── GIVEN INFORMATION ──

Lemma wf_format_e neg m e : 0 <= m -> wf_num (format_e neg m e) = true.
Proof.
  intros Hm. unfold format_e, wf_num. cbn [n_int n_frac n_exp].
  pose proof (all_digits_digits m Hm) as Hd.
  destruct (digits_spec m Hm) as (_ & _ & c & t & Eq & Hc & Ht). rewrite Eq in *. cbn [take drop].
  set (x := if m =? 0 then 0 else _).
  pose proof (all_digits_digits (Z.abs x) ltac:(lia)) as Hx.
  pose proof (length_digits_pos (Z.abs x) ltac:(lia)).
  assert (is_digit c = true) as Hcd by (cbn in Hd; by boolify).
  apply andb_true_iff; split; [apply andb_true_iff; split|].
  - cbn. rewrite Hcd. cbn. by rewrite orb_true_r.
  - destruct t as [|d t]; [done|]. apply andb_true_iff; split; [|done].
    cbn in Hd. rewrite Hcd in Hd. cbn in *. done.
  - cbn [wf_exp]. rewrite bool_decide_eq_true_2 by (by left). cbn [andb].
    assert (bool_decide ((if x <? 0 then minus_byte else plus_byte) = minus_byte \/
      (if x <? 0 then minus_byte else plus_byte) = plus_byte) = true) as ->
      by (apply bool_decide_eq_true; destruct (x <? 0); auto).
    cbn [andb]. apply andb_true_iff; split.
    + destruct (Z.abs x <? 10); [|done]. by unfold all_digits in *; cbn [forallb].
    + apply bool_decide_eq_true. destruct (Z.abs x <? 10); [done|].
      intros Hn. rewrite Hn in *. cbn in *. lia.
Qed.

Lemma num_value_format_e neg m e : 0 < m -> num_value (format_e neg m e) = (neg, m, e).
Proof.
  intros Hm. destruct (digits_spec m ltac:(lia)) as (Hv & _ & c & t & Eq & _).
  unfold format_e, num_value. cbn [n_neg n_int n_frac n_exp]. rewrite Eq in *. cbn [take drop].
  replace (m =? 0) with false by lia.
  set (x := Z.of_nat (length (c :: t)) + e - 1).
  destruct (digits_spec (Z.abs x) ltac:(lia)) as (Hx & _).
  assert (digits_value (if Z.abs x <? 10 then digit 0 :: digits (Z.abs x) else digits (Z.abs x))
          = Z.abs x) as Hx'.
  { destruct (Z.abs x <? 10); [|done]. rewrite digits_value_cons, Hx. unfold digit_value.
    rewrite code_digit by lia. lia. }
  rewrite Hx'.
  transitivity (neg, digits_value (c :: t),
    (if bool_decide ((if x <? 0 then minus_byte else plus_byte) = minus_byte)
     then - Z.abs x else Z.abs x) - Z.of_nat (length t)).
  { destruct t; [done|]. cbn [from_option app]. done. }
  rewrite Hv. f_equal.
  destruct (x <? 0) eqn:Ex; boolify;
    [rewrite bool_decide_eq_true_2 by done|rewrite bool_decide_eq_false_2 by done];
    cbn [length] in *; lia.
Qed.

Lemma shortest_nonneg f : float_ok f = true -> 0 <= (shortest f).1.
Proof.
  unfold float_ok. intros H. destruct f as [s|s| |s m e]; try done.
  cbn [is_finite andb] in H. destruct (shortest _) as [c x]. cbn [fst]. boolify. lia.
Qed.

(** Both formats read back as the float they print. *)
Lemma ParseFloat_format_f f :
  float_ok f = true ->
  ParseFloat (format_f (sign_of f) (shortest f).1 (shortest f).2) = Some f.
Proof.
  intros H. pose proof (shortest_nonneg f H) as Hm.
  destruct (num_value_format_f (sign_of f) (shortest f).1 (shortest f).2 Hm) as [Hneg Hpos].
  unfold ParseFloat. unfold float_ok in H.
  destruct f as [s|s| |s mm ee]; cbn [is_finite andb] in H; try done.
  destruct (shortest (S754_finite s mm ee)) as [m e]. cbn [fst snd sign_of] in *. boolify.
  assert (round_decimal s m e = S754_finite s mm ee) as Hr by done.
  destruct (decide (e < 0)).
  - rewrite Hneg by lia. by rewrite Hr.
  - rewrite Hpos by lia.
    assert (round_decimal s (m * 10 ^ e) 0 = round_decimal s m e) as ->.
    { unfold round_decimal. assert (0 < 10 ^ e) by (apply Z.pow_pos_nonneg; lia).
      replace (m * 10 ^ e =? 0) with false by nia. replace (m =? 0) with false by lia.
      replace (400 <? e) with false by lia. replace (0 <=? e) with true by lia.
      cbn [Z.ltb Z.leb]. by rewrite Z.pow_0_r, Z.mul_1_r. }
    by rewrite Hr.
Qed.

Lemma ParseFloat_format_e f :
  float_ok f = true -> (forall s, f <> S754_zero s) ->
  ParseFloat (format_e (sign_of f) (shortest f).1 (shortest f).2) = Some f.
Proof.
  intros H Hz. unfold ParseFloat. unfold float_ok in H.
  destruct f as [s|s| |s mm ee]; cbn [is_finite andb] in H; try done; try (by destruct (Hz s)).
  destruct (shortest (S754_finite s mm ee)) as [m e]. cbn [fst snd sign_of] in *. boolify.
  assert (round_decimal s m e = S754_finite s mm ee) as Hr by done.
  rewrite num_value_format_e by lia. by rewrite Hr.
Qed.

───

Extract exactly and only the lines above from the line containing "- cbn. rewrite" through the line containing "<? 10); [done|].", both end lines included.

  - cbn. rewrite Hcd. cbn. by rewrite orb_true_r.
  - destruct t as [|d t]; [done|]. apply andb_true_iff; split; [|done].
    cbn in Hd. rewrite Hcd in Hd. cbn in *. done.
  - cbn [wf_exp]. rewrite bool_decide_eq_true_2 by (by left). cbn [andb].
    assert (bool_decide ((if x <? 0 then minus_byte else plus_byte) = minus_byte \/
      (if x <? 0 then minus_byte else plus_byte) = plus_byte) = true) as ->
      by (apply bool_decide_eq_true; destruct (x <? 0); auto).
    cbn [andb]. apply andb_true_iff; split.
    + destruct (Z.abs x <? 10); [|done]. by unfold all_digits in *; cbn [forallb].
    + apply bool_decide_eq_true. destruct (Z.abs x <? 10); [done|].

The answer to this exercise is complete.